[Stored data]
+++++

(** * Emotional TTS post-processing: a shallow embedding of
      [TTS/CTTS.py] and of the generation worker of [TTS/BTTS_gui.py].

    Conventions of the embedding.
    - Python [str] values are Rocq strings (sequences of 8-bit characters);
      [str.lower], [str.upper], [str.strip] and [str.isdigit] act on the
      ASCII range. On text outside that range Python's methods do more
      (they know Unicode spaces, cases and digits); where a property of a
      typed answer depends on it, it is stated for ASCII text.
    - Python floats are IEEE binary64 numbers, Rocq's primitive floats,
      with their rounding, infinities and NaN: the speed, the rates and
      the guard of the time-stretch stage are computed on them as Python
      computes them.
    - The arrays of the pipeline hold float32 samples, the dtype that
      [librosa.load] returns and that the librosa effects keep. A sample
      is the binary64 value it denotes; a product of the array with a
      Python float is rounded to float32 as numpy does it. The parameters
      of the form, which the worker only passes on, are rationals ([Q]).
    - A python [dict] keyed by strings is a [gmap string _]. Of the disk
      the state keeps the paths the function itself creates and removes,
      the temporary file and the output file, as a [gset string]; what an
      external call does to other paths is outside the model.
    - Calls into external libraries (the TTS engine, librosa, soundfile,
      the file system, the mean of numpy) are fields of an environment
      record; each call that leaves the process is recorded in a call log
      carried by the state. *)

From Stdlib Require Import ZArith QArith Qabs Lia List Bool Ascii String DecimalString.
From Stdlib Require Import Floats.
From stdpp Require Import gmap strings list fin_maps.
Import ListNotations.

#[local] Set Warnings "-inexact-float".

Local Open Scope string_scope.

(** ** Python string primitives *)

Module PyStr.

Definition is_upper (c : ascii) : bool :=
  let n := nat_of_ascii c in (65 <=? n)%nat && (n <=? 90)%nat.

Definition is_lower (c : ascii) : bool :=
  let n := nat_of_ascii c in (97 <=? n)%nat && (n <=? 122)%nat.

Definition lower_char (c : ascii) : ascii :=
  if is_upper c then ascii_of_nat (nat_of_ascii c + 32) else c.

Definition upper_char (c : ascii) : ascii :=
  if is_lower c then ascii_of_nat (nat_of_ascii c - 32) else c.

(** [str.isspace] on the ASCII range: tab, line feed, vertical tab, form
    feed, carriage return, the four separators 0x1c-0x1f and space. *)
Definition is_space (c : ascii) : bool :=
  let n := nat_of_ascii c in
  ((9 <=? n)%nat && (n <=? 13)%nat) || ((28 <=? n)%nat && (n <=? 32)%nat).

Fixpoint smap (f : ascii -> ascii) (s : string) : string :=
  match s with
  | EmptyString => EmptyString
  | String c r => String (f c) (smap f r)
  end.

Definition lower : string -> string := smap lower_char.
Definition upper : string -> string := smap upper_char.

Fixpoint lstrip (s : string) : string :=
  match s with
  | EmptyString => EmptyString
  | String c r => if is_space c then lstrip r else s
  end.

Fixpoint rstrip (s : string) : string :=
  match s with
  | EmptyString => EmptyString
  | String c r =>
      match rstrip r with
      | EmptyString => if is_space c then EmptyString else String c EmptyString
      | r' => String c r'
      end
  end.

Definition strip (s : string) : string := rstrip (lstrip s).

(** [s.startswith(p)] *)
Definition startswith (s p : string) : bool := String.prefix p s.

(** [s.split(sep)] for a one-character separator: never empty. *)
Fixpoint split (sep : ascii) (s : string) : list string :=
  match s with
  | EmptyString => [EmptyString]
  | String c r =>
      if Ascii.eqb c sep then EmptyString :: split sep r
      else match split sep r with
           | h :: t => String c h :: t
           | [] => [String c EmptyString]
           end
  end.

Definition is_empty (s : string) : bool :=
  match s with EmptyString => true | _ => false end.

End PyStr.

(** ** The speaker-gender table ([load_speaker_genders], CTTS.py 12-34) *)

Module Genders.
Import PyStr.

(** What iterating over the opened file delivers: lines, until the end of
    the file or until reading raises (a decoding error, say). *)
Inductive line_stream : Type :=
| Eof : line_stream
| ReadError : line_stream
| Line : string -> line_stream -> line_stream.

(** Outcome of [open(path, "r", encoding="utf-8")]. *)
Inductive file : Type :=
| FileNotFound : file
| OpenError : file
| Opened : line_stream -> file.

Fixpoint of_lines (ls : list string) : line_stream :=
  match ls with
  | [] => Eof
  | l :: r => Line l (of_lines r)
  end.

(** Body of the [for i, line in enumerate(f)] loop for one line. *)
Definition record_line (i : nat) (line : string)
    (genders : gmap string string) : gmap string string :=
  let line := strip line in
  if is_empty line then genders
  else if Nat.eqb i 0 && startswith (lower line) "id," then genders
  else
    let parts := split "," line in
    if (2 <=? length parts)%nat then
      let sid := strip (nth 0 parts EmptyString) in
      let g := strip (nth 1 parts EmptyString) in
      if negb (is_empty sid) then <[upper sid := g]> genders else genders
    else genders.

(** The loop; an exception raised while reading is swallowed by
    [except Exception: pass] and the entries stored so far are returned. *)
Fixpoint read_loop (i : nat) (f : line_stream)
    (genders : gmap string string) : gmap string string :=
  match f with
  | Eof => genders
  | ReadError => genders
  | Line l rest => read_loop (S i) rest (record_line i l genders)
  end.

Definition load_speaker_genders (fs : string -> file) (path : string)
    : gmap string string :=
  match fs path with
  | FileNotFound => ∅
  | OpenError => ∅
  | Opened f => read_loop 0 f ∅
  end.

(** The lookup of the console entry point (CTTS.py 271-272):
    [genders_map.get(sp.strip().upper(), "unknown")]. *)
Definition gender_of (genders_map : gmap string string) (sp : string) : string :=
  default "unknown" (genders_map !! upper (strip sp)).

End Genders.

(** ** Exceptions, external calls and the state they act on *)

Module Py.

(** The handlers of the source tell [TypeError] from every other
    exception; [except Exception] catches both. *)
Inductive exn : Type :=
| TypeError : exn
| RuntimeError : exn.

Inductive result (A : Type) : Type :=
| Ok : A -> result A
| Raise : exn -> result A.
Arguments Ok {A} _.
Arguments Raise {A} _.

(** An array as [librosa.load] may hand it back: one-dimensional, or
    two-dimensional as the list of its rows (the index along axis 0), each
    row the list of its entries (the index along axis 1). librosa lays a
    multi-channel signal out channels first, shape (channels, samples):
    one row per channel. (Called as on line 93, with its default
    [mono=True], [librosa.load] mixes the channels down itself and the
    array is one-dimensional.) *)
Inductive ndarray : Type :=
| Arr1 : list float -> ndarray
| Arr2 : list (list float) -> ndarray.

(** Calls that leave the process, in the order they are made. *)
Inductive event : Type :=
| CallSynth (text : string) (speaker : option (option string)) (file_path : string)
| CallLoad (path : string)
| CallPitchShift (sr n_steps : Z)
| CallTimeStretch (rate : float)
| CallWrite (file : string) (data : list float) (samplerate : Z) (subtype : option string)
| CallRemove (path : string).

Record state : Type := mkState {
  files : gset string;      (* paths the function created and has not removed,
                               and the paths that were there before *)
  calls : list event        (* call log, oldest first *)
}.

Definition M (A : Type) : Type := state -> result A * state.

Definition ret {A} (a : A) : M A := fun s => (Ok a, s).
Definition raise {A} (e : exn) : M A := fun s => (Raise e, s).

Definition bind {A B} (m : M A) (k : A -> M B) : M B :=
  fun s => match m s with
           | (Ok a, s') => k a s'
           | (Raise e, s') => (Raise e, s')
           end.

(** [try: m  except Exception as e: h e] *)
Definition try_except {A} (m : M A) (h : exn -> M A) : M A :=
  fun s => match m s with
           | (Ok a, s') => (Ok a, s')
           | (Raise e, s') => h e s'
           end.

(** [try: m  except TypeError: h] *)
Definition try_except_TypeError {A} (m : M A) (h : M A) : M A :=
  fun s => match m s with
           | (Raise TypeError, s') => h s'
           | r => r
           end.

(** An external call: logged, then it returns or raises as the
    environment says. What the call itself writes to disk is not tracked. *)
Definition call {A} (ev : event) (r : result A) : M A :=
  fun s => (r, mkState (files s) (calls s ++ [ev])).

Definition create_file (p : string) : M unit :=
  fun s => (Ok tt, mkState ({[p]} ∪ files s) (calls s)).

Definition delete_file (p : string) : M unit :=
  fun s => (Ok tt, mkState (files s ∖ {[p]}) (calls s)).

(** [os.path.exists(p)] *)
Definition path_exists (p : string) : M bool :=
  fun s => (Ok (bool_decide (p ∈ files s)), s).

Definition of_outcome (o : option exn) : result unit :=
  match o with
  | None => Ok tt
  | Some e => Raise e
  end.

Declare Scope py_scope.
Delimit Scope py_scope with py.
Notation "'let*' x ':=' m 'in' k" := (bind m (fun x => k))
  (at level 10, x name, m at level 100, k at level 200) : py_scope.
Notation "'let*' ' p ':=' m 'in' k" := (bind m (fun x => match x with p => k end))
  (at level 10, p pattern, m at level 100, k at level 200) : py_scope.
Notation "'do' m 'then' k" := (bind m (fun _ => k))
  (at level 10, m at level 100, k at level 200) : py_scope.
Notation "'try' m 'except' h" := (try_except m h)
  (at level 10, m at level 100, h at level 9) : py_scope.

End Py.

(** ** numpy helpers used by the pipeline *)

Module Np.
Import Py.

(** [x > y] on floats: false when a side is NaN. *)
Definition gt (x y : float) : bool := (y <? x)%float.

(** The float32 value nearest to a binary64 value, ties to even, overflow
    to an infinity; NaN, the infinities and the zeros are kept. This is
    the cast of [np.asarray(a, dtype=np.float32)] and the rounding of
    float32 arithmetic. *)
Definition float32 (x : float) : float :=
  match Prim2SF x with
  | S754_finite s m e => SF2Prim (binary_round 24 128 s m e)
  | _ => x
  end.

(** [audio * g] for a float32 array and a Python float: the float is cast
    to float32 and each product is a float32 product. The binary64 product
    of two float32 values is exact, so rounding it gives that product. *)
Definition scale (audio : list float) (g : float) : list float :=
  map (fun x => float32 (x * float32 g)%float) audio.

(** [np.maximum] and [np.minimum] on two floats: the first argument when
    the comparison holds or when it is NaN, else the second, so that a
    NaN on either side comes out. *)
Definition maximum (x y : float) : float :=
  if (y <=? x)%float || is_nan x then x else y.

Definition minimum (x y : float) : float :=
  if (x <=? y)%float || is_nan x then x else y.

(** [np.clip(a, lo, hi)], which is [np.minimum(hi, np.maximum(a, lo))]. *)
Definition clip (a : list float) (lo hi : float) : list float :=
  map (fun x => minimum hi (maximum x lo)) a.

End Np.

(** ** The synthesis pipeline ([create_emotional_tts], CTTS.py 40-202) *)

Module Tts.
Import PyStr Py Np.
Local Open Scope py_scope.

(** The TTS engine object: its speaker list (empty when the attribute is
    missing, [None] or empty) and the two ways [tts_to_file] is called. *)
Record tts_model : Type := {
  speakers : list string;
  tts_to_file : string -> option string -> string -> option exn;
  tts_to_file_text_only : string -> string -> option exn
}.

(** The world outside the function. *)
Record env : Type := {
  TTS_vctk_vits : result tts_model;     (* TTS(model_name="tts_models/en/vctk/vits") *)
  temp_name : string;                   (* name picked by NamedTemporaryFile *)
  librosa_load : string -> result (ndarray * Z);
  np_mean : list float -> float;        (* np.mean of the entries of one row, summed
                                           in numpy's order; NaN for an empty row *)
  pitch_shift : list float -> Z -> Z -> result (list float);
  time_stretch : list float -> float -> result (list float);
  sf_write : string -> list float -> Z -> option string -> option exn;
  os_remove : string -> option exn
}.

Section Pipeline.
Variable E : env.

Definition librosa_effects_pitch_shift (audio : list float) (sr n_steps : Z)
    : M (list float) :=
  call (CallPitchShift sr n_steps) (pitch_shift E audio sr n_steps).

+++++

What you will do: Would you output, unchanged, each line from the start of the records to the line that holds "ASCII range. On", both included and nothing else?

Reply to the task:
(** * Emotional TTS post-processing: a shallow embedding of
      [TTS/CTTS.py] and of the generation worker of [TTS/BTTS_gui.py].

    Conventions of the embedding.
    - Python [str] values are Rocq strings (sequences of 8-bit characters);
      [str.lower], [str.upper], [str.strip] and [str.isdigit] act on the
      ASCII range. On text outside that range Python's methods do more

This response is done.